**Exercise aim:**
Starting with the line that contains "else ret (validation_result" and stopping after the line that contains "inr parsed =>", return each line below exactly as written, with no others.

----------

Definition format_validation_gate_error (kind : string) (image : option string) (reason : string)
    (image_digest stale_from_digest : option string) (contract_version validator_version : string)
    (runtime : GateRuntime) : string :=
  py_join newline
    (["Goblin image failed contract validation and cannot be run by default.";
      "Kind: " +:+ kind;
      "Image: " +:+ text_or image "<unknown>";
      "Image digest: " +:+ text_or image_digest "<unresolved>";
      "Contract version: " +:+ contract_version;
      "Validator version: " +:+ validator_version]
     ++ (if truthy_opt stale_from_digest
         then ["Previous validation digest: " +:+ default EmptyString stale_from_digest] else [])
     ++ ["Reason: " +:+ reason;
         "Validate first, then schedule.";
         "Revalidate with: " +:+
         match runtime with
         | GateKubernetes =>
             "goblin-king workers validate --runtime kubernetes --kind " +:+ kind
             +:+ " --input <input-json> --require-success"
         | GateDocker =>
             "goblin-king workers validate --kind " +:+ kind
             +:+ " --input <input-json> --build --require-success"
         end]).

Inductive ProofState := ProofUnknown | ProofStale | ProofValidated | ProofFailed.

(** [validation_status_payload]: the state and the message; the other fields copy
    the record. *)
Definition validation_status_payload (worker_image : option string)
    (validation : option WorkerValidationRecord) : ProofState * string :=
  match validation with
  | None => (ProofUnknown, "No validation proof has been recorded. Validate first, then schedule.")
  | Some v =>
      if match worker_image with
         | Some image => truthy (wv_image v) && negb (bool_decide (wv_image v = image))
         | None => false
         end
      then (ProofStale, "Latest validation proof was recorded for a different configured image.")
      else if bool_decide (wv_status v = ValidationPassed)
      then (ProofValidated, "Latest validation proof passed for this configured image.")
      else
        let reasons := py_join "; " (wv_failure_reasons v) in
        (ProofFailed, if truthy reasons then reasons else "Latest validation failed.")
  end.

Definition kubernetes_image_identity (image : string) : string := "kubernetes:" +:+ image.

(** ** Validating one worker *)

Definition result_status_str (s : ResultStatus) : string :=
  match s with ResSuccess => "success" | ResFailed => "failed" end.

(** [uri.startswith("artifact://")] *)
Definition is_artifact_uri (uri : string) : bool := String.prefix "artifact://" uri.

Fixpoint missing_artifacts (root : string) (l : list ArtifactRecord) : M World (list string) :=
  match l with
  | [] => ret []
  | a :: l' =>
      let* missing := (if is_artifact_uri (a_uri a)
                       then let* there := artifact_exists root (a_name a) in ret (negb there)
                       else ret false) in
      let* rest := missing_artifacts root l' in
      ret (if missing then a_name a :: rest else rest)
  end.

(** [datetime.now().astimezone()] *)
Definition now_astimezone : M World (option datetime) :=
  let* t := zoom w_process_lens wall_now in ret (Some t).

Definition is_worker_config_error (e : exn) : bool :=
  match e with WorkerConfigError _ => true | _ => false end.

(** One call inside [try ... except WorkerConfigError]: the handler ends the
    validation with the checks passed so far. *)
Definition config_guard {A B} (kind : string) (checks : list string) (m : M World A)
    (k : A → M World (WorkerValidationResult + B)) : M World (WorkerValidationResult + B) :=
  let* r := try_catch (let* a := m in ret (inr a))
    (λ e, if is_worker_config_error e
          then let* now := now_astimezone in
               ret (inl (validation_result kind false None None now None None 0
                           (Some (exn_str e)) checks))
          else raise e) in
  match r with inl verdict => ret (inl verdict) | inr a => k a end.

(** The image part: a verdict that ends the validation, or the image, its digest
    and the checks passed. *)
Definition check_image_identity (kind image : string) (checks passed : list string)
    : M World (WorkerValidationResult + (string * option string * list string)) :=
  config_guard kind checks (inspect_image_identity "docker" image) (λ '(digest, image_error),
    match image_error with
    | Some e =>
        let* now := now_astimezone in
        ret (inl (validation_result kind false (Some image) None now None None 0 (Some e) checks))
    | None => ret (inr (image, digest, passed))
    end).

Definition check_worker_image (workers : WorkerImageMap) (kind : string)
    (build prebuilt_image : bool)
    : M World (WorkerValidationResult + (string * option string * list string)) :=
  config_guard kind [] (lift_result (worker_get workers kind)) (λ worker,
  let image := wi_image worker in
  let missing what path checks :=
    ret (inl (validation_result kind false (Some image) None None None None 0
                (Some ("worker " +:+ what +:+ " missing: " +:+ path)) checks)) in
  if prebuilt_image then check_image_identity kind image [] ["image"]
  else
    config_guard kind [] (path_is_dir (context_path workers worker)) (λ context_there,
    if negb context_there then missing "context" (context_path workers worker) []
    else
    config_guard kind ["context"] (path_is_file (dockerfile_path workers worker)) (λ dockerfile_there,
    if negb dockerfile_there
    then missing "Dockerfile" (dockerfile_path workers worker) ["context"]
    else
    config_guard kind ["context"; "dockerfile"]
      (if build then build_image workers kind else ret tt) (λ _,
    let checks := ["context"; "dockerfile"] ++ (if build then ["build"] else []) in
    check_image_identity kind image checks checks)))).

(** Reading the parsed envelope of a run, from [checks.append("result-file")]. *)
Definition check_envelope (kind image : string) (digest : option string) (checks : list string)
    (path artifact_root : string) (require_success : bool) (parsed : GoblinResult)
    : M World WorkerValidationResult :=
  let checks := checks ++ ["result-envelope"]
                ++ (if bool_decide (gr_metrics parsed = ∅) then [] else ["metrics"])
                ++ match gr_handoff parsed with [] => [] | _ => ["handoff"] end in
  let count := Z.of_nat (length (gr_artifacts parsed)) in
  let status := Some (result_status_str (gr_status parsed)) in
  let* missing := missing_artifacts artifact_root (gr_artifacts parsed) in
  match missing with
  | _ :: _ =>
      let* now := now_astimezone in
      ret (validation_result kind false (Some image) digest now status (Some path) count
             (Some ("artifact metadata points to missing files: " +:+ py_join ", " missing)) checks)
  | [] =>
      let checks := checks ++ ["artifacts"] in
      let* now := now_astimezone in
      if require_success && negb (bool_decide (gr_status parsed = ResSuccess))
      then ret (validation_result kind false (Some image) digest now status (Some path) count
                  (Some (text_or (gr_error parsed) "worker returned failed status")) checks)
      else ret (validation_result kind true (Some image) digest now status (Some path) count None
                  checks)
  end.

Definition _validate_one (workers : WorkerImageMap) (run_root kind : string)
    (input_payload : dict) (build require_success prebuilt_image : bool)
    (timeout_seconds : option Z) : M World WorkerValidationResult :=
  let* checked := check_worker_image workers kind build prebuilt_image in
  match checked with
  | inl verdict => ret verdict
  | inr (image, digest, checks) =>
      let* context := new_run_context (validation_job_id kind) kind 1 in
      let artifact_root := validation_artifact_root run_root (gc_run_id context) in
      let context := mkGoblinContext (gc_run_id context) artifact_root (gc_metadata context) in
      let* result := validation_run workers run_root
        (mkGoblinDefinition kind kind "container.only" "run" None None ∅)
        input_payload context timeout_seconds in
      let path := result_path run_root (gc_run_id context) in
      let* there := path_is_file path in
      if negb there then
        let* now := now_astimezone in
        ret (validation_result kind false (Some image) digest now
               (Some (result_status_str (gr_status result))) None 0
               (Some (text_or (gr_error result) "worker did not write result.json")) checks)
      else
        let checks := checks ++ ["result-file"] in
        let* parsed := try_catch (let* p := read_result path in ret (inr p)) (λ e, ret (inl e)) in
        match parsed with
        | inl e =>
            let* now := now_astimezone in
            ret (validation_result kind false (Some image) digest now None (Some path) 0
                   (Some ("result envelope invalid: " +:+ exn_str e)) checks)
        | inr parsed =>
            check_envelope kind image digest checks path artifact_root require_success parsed
        end
  end.

(** ** [validate_workers] *)

Fixpoint validate_each (one : string → M World WorkerValidationResult)
    (l : list GoblinDefinition) (results : list WorkerValidationResult)
    : M World (list WorkerValidationResult) :=
  match l with
  | [] => ret results
  | d :: l' => let* r := one (gd_kind d) in validate_each one l' (results ++ [r])
  end.

(** [None] and [[]] both select every definition. *)
Definition validate_workers (registry : Registry) (workers : WorkerImageMap)
    (input_payload : dict) (kinds : list string) (build require_success prebuilt_image : bool)
    (timeout_seconds : option Z) (run_root : option string)
    : M World (list WorkerValidationResult) :=
  let all := registry_list registry in
  let definitions :=
    match kinds with [] => all | _ => filter (λ d, gd_kind d ∈ kinds) all end in
  let missing :=
    filter (λ kind, kind ∉ gd_kind <$> definitions) (sorted_strings (remove_dups kinds)) in
  let results :=
    (λ kind, validation_result kind false None None None None None 0
               (Some ("unknown goblin kind: " +:+ kind)) []) <$> missing in
  let* runtime_root := open_validation_runtime workers run_root in
  validate_each
    (λ kind, _validate_one workers runtime_root kind input_payload build require_success prebuilt_image
               timeout_seconds)
    definitions results.
End validation.

(** ** What a validation may do

    Whatever relation the host's calls, the clock and the store of validations stay
    within, a whole validation does. *)
Section within.
Context (R : World → World → Prop) `{!PreOrder R} `{Env} `{Host}.

Class HostWithin : Prop := {
  hw_inspect :: ∀ x i, Within R (image_inspect x i);
  hw_open :: ∀ m r, Within R (open_validation_runtime m r);
  hw_build :: ∀ m k, Within R (build_image m k);
  hw_dir :: ∀ p, Within R (path_is_dir p);
  hw_file :: ∀ p, Within R (path_is_file p);
  hw_read :: ∀ p, Within R (read_result p);
  hw_artifact :: ∀ p n, Within R (artifact_exists p n);
  hw_validation :: ∀ m r d i c t, Within R (validation_run m r d i c t)
}.
Class ClockWithin : Prop := {
  cw_wall :: Within R (zoom w_process_lens wall_now);
  cw_now :: Within R (zoom w_process_lens utc_now);
  cw_uuid :: Within R (zoom w_process_lens new_uuid)
}.
Context `{!HostWithin} `{!ClockWithin} `{Pydantic} `{Floats}.

#[export] Instance within_run_context job kind n : Within R (new_run_context job kind n).
Proof. unfold new_run_context. solve_within. Qed.
#[export] Instance within_now : Within R now_astimezone.
Proof. unfold now_astimezone. solve_within. Qed.
#[export] Instance within_identity x i : Within R (inspect_image_identity x i).
Proof. unfold inspect_image_identity. solve_within. Qed.
#[export] Instance within_guard {A B} kind checks (m : M World A) (k : A → M World (WorkerValidationResult + B)) :
  Within R m → (∀ x, Within R (k x)) → Within R (config_guard kind checks m k).
Proof. intros Hm Hk. unfold config_guard. solve_within. Qed.
#[export] Instance within_check_identity kind image checks passed :
  Within R (check_image_identity kind image checks passed).
Proof. unfold check_image_identity. apply within_guard; solve_within. Qed.
#[export] Instance within_check_image workers kind build prebuilt :
  Within R (check_worker_image workers kind build prebuilt).
Proof.
  unfold check_worker_image. apply within_guard; [apply _|]. intros worker. cbv zeta.
  destruct prebuilt; [apply _|]. apply within_guard; [apply _|]. intros there.
  destruct there; [|apply _]. apply within_guard; [apply _|]. intros there.
  destruct there; [|apply _]. apply within_guard; [destruct build; apply _|]. solve_within.
Qed.
#[export] Instance within_missing root l : Within R (missing_artifacts root l).
Proof. induction l as [|a l IH]; simpl; solve_within. Qed.
#[export] Instance within_envelope kind image d checks path root req parsed :
  Within R (check_envelope kind image d checks path root req parsed).
Proof. unfold check_envelope. solve_within. Qed.
#[export] Instance within_validate_one workers root kind payload b r p t :
  Within R (_validate_one workers root kind payload b r p t).
Proof. unfold _validate_one. solve_within. Qed.
#[export] Instance within_validate_each one l acc :
  (∀ k, Within R (one k)) → Within R (validate_each one l acc).
Proof. intros Hone. revert acc. induction l as [|d l IH]; intros acc; simpl; solve_within. Qed.
#[export] Instance within_record r p : Within R (validation_record r p).
Proof. unfold validation_record. solve_within. Qed.
#[export] Instance within_validate_workers reg workers payload kinds b r p t root :
  Within R (validate_workers reg workers payload kinds b r p t root).
Proof. unfold validate_workers. solve_within. Qed.
End within.
(* ===== verification/Scheduler.v ===== *)
(** * The scheduler

    [src/src/goblin_king/scheduler.py], with the failure reconciliation of
    [scheduler_failures.py], the lease renewal of [scheduler_leases.py] and the
    in-process runtime and run context of [runtime.py].  A [Scheduler] is the
    object's attributes; its methods run on the shared [World].

    The container engines and the goblins' own code are the class [Workers]:
    arbitrary calls on the [World].  Whatever other schedulers, the API and this
    scheduler's own lease threads do to the store while an attempt runs happens
    inside those calls. *)

From S2P Require Import Prelude CausalTime Contracts ResourcePolicies EventStore JobStore JobLifecycle RecordStore Auth Registry World Containers Validation.

Inductive RuntimeMode := ModeDocker | ModeKubernetes | ModeInProcess.
#[export] Instance RuntimeMode_eq : EqDecision RuntimeMode. Proof. solve_decision. Defined.
Definition runtime_mode_str (m : RuntimeMode) : string :=
  match m with
  | ModeDocker => "docker" | ModeKubernetes => "kubernetes" | ModeInProcess => "in-process"
  end.

Inductive Runtime :=
| DockerRuntime (workers : option WorkerImageMap)
| KubernetesRuntime (workers : option WorkerImageMap)
| InProcessRuntime.

(** [isinstance(runtime, DockerRuntime | KubernetesRuntime)] *)
Definition is_container_runtime (r : Runtime) : bool :=
  match r with InProcessRuntime => false | _ => true end.
Definition is_kubernetes (r : Runtime) : bool :=
  match r with KubernetesRuntime _ => true | _ => false end.

Record Scheduler := mkScheduler {
  s_registry : Registry;
  s_workers : option WorkerImageMap;
  s_worker_id : string;
  s_lease_seconds : Z;
  s_claim_limit : Z;
  s_runtime_mode : RuntimeMode;
  s_resource_policies : option ResourcePolicySet;
  s_runtime : Runtime;
  s_discovery_version : Z
}.

(** What a goblin's entrypoint may return. *)
Inductive EntrypointValue :=
| ReturnedResult (r : GoblinResult)
| ReturnedDict (d : dict)
| ReturnedOther (type_name : string).

Class Workers := {
  (** the constructors of the two container runtimes: they may refuse the paths
      or settings they are configured with *)
  open_runtime : RuntimeMode → option WorkerImageMap → result unit;
  (** [DockerRuntime.run] and [KubernetesRuntime.run] *)
  container_run : Runtime → GoblinDefinition → dict → GoblinContext → option Z →
    option ResourcePolicy → M World GoblinResult;
  entrypoint_call : GoblinDefinition → dict → GoblinContext → M World EntrypointValue;
  (** [run_root] of a Docker runtime; the settings of a Kubernetes one *)
  docker_run_root : option string;
  validation_image_identity : string → string → string;
  effective_workload_security : string → Json;
  (** [ZoneInfo(timezone)] and [croniter(cron, now).get_next]: an unknown zone or
      a bad expression raises; the answer is after its start *)
  croniter_next : string → string → utc → result datetime;
  croniter_after : ∀ cron timezone now t,
    croniter_next cron timezone now = Ok t → now < ensure_utc t
}.

(** [{**job.metadata, "resource_policy": policy.compact()}] *)
Definition policy_metadata (policy : ResourcePolicy) (metadata : dict) : dict :=
  <["resource_policy" := JObj (compact policy)]> metadata.
(** [resource_policy.compact() if resource_policy else None] *)
Definition compact_dict (policy : ResourcePolicy) : dict := list_to_map (compact policy).

Section scheduler.
Context `{Sqlite} `{Env} `{Crypto} `{Pydantic} `{Floats} `{Imports} `{Host} `{Workers}.

(** ** Construction and discovery *)

Definition _build_runtime (mode : RuntimeMode) (workers : option WorkerImageMap) : result Runtime :=
  match mode with
  | ModeDocker => let? _ := open_runtime mode workers in Ok (DockerRuntime workers)
  | ModeKubernetes => let? _ := open_runtime mode workers in Ok (KubernetesRuntime workers)
  | ModeInProcess => Ok InProcessRuntime
  end.

(** A one-off runtime for another worker map; in-process schedulers keep theirs. *)
Definition _build_runtime_for_workers (s : Scheduler) (workers : WorkerImageMap) : result Runtime :=
  match s_runtime_mode s with
  | ModeInProcess => Ok (s_runtime s)
  | mode => _build_runtime mode (Some workers)
  end.

(** The check [__init__] and [reload_discovery] share. *)
Definition require_workers (mode : RuntimeMode) (workers : option WorkerImageMap) : result unit :=
  if negb (bool_decide (mode = ModeInProcess)) && negb (opt_truthy workers)
  then Err (ValueError ("workers image map is required when runtime_mode="
                        +:+ py_repr (runtime_mode_str mode)))
  else Ok tt.

Definition Scheduler_init (registry : Registry) (worker_id : option string)
    (lease_seconds claim_limit : Z) (mode : RuntimeMode) (workers : option WorkerImageMap)
    (resource_policies : option ResourcePolicySet) : M World Scheduler :=
  let* id := (if truthy_opt worker_id then ret (default EmptyString worker_id)
              else let* u := zoom w_process_lens new_uuid in ret ("scheduler-" +:+ u)) in
  do* lift_result (require_workers mode workers) in
  let* runtime := lift_result (_build_runtime mode workers) in
  ret (mkScheduler registry workers id lease_seconds claim_limit mode resource_policies runtime 1).

Definition reload_discovery (s : Scheduler) (registry : Registry)
    (workers : option WorkerImageMap) : result (Scheduler * Z) :=
  let? _ := require_workers (s_runtime_mode s) workers in
  let active_workers := match workers with Some _ => workers | None => s_workers s end in
  let? runtime := _build_runtime (s_runtime_mode s) active_workers in
  let version := s_discovery_version s + 1 in
  Ok (mkScheduler registry active_workers (s_worker_id s) (s_lease_seconds s) (s_claim_limit s)
        (s_runtime_mode s) (s_resource_policies s) runtime version, version).

(** ** Schedules *)

(** [_ensure_utc(now or utc_now())] *)
Definition current_time (now : option datetime) : M World utc :=
  match now with
  | Some d => ret (ensure_utc d)
  | None => zoom w_process_lens utc_now
  end.

Definition next_run_after (schedule : ScheduleRecord) (now : utc) : result utc :=
  let? next_local := croniter_next (sc_cron schedule) (sc_timezone schedule) now in
  Ok (ensure_utc next_local).

(** The job a due schedule becomes, before its resource policy. *)
Definition scheduled_job (id : string) (schedule : ScheduleRecord) (definition : GoblinDefinition)
    (current : utc) : JobRecord :=
  mkJob id (gd_kind definition) (sc_input schedule) current "scheduler" None
    (sc_project_id schedule) None (goblin_job_metadata definition None) JQueued
    (sc_priority schedule) (Some (sc_id schedule)) (Some current) None None 0
    (sc_max_retries schedule) (sc_timeout_seconds schedule) None.

(** [job.model_copy(update={metadata, timeout_seconds, max_retries})] *)
Definition with_policy (policy : ResourcePolicy) (j : JobRecord) : JobRecord :=
  mkJob (j_id j) (j_kind j) (j_input j) (j_created_at j) (j_created_by j) (j_correlation_id j)
    (j_project_id j) (j_fanout_id j) (policy_metadata policy (j_metadata j)) (j_status j)
    (j_priority j) (j_schedule_id j) (j_due_at j) (j_lease_owner j) (j_leased_until j)
    (j_attempt_count j) (default 0 (max_retries policy)) (timeout_seconds policy)
    (j_last_error j).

----------

**Answer section:**
      else ret (validation_result kind true (Some image) digest now status (Some path) count None
                  checks)
  end.

Definition _validate_one (workers : WorkerImageMap) (run_root kind : string)
    (input_payload : dict) (build require_success prebuilt_image : bool)
    (timeout_seconds : option Z) : M World WorkerValidationResult :=
  let* checked := check_worker_image workers kind build prebuilt_image in
  match checked with
  | inl verdict => ret verdict
  | inr (image, digest, checks) =>
      let* context := new_run_context (validation_job_id kind) kind 1 in
      let artifact_root := validation_artifact_root run_root (gc_run_id context) in
      let context := mkGoblinContext (gc_run_id context) artifact_root (gc_metadata context) in
      let* result := validation_run workers run_root
        (mkGoblinDefinition kind kind "container.only" "run" None None ∅)
        input_payload context timeout_seconds in
      let path := result_path run_root (gc_run_id context) in
      let* there := path_is_file path in
      if negb there then
        let* now := now_astimezone in
        ret (validation_result kind false (Some image) digest now
               (Some (result_status_str (gr_status result))) None 0
               (Some (text_or (gr_error result) "worker did not write result.json")) checks)
      else
        let checks := checks ++ ["result-file"] in
        let* parsed := try_catch (let* p := read_result path in ret (inr p)) (λ e, ret (inl e)) in
        match parsed with
        | inl e =>
            let* now := now_astimezone in
            ret (validation_result kind false (Some image) digest now None (Some path) 0
                   (Some ("result envelope invalid: " +:+ exn_str e)) checks)
        | inr parsed =>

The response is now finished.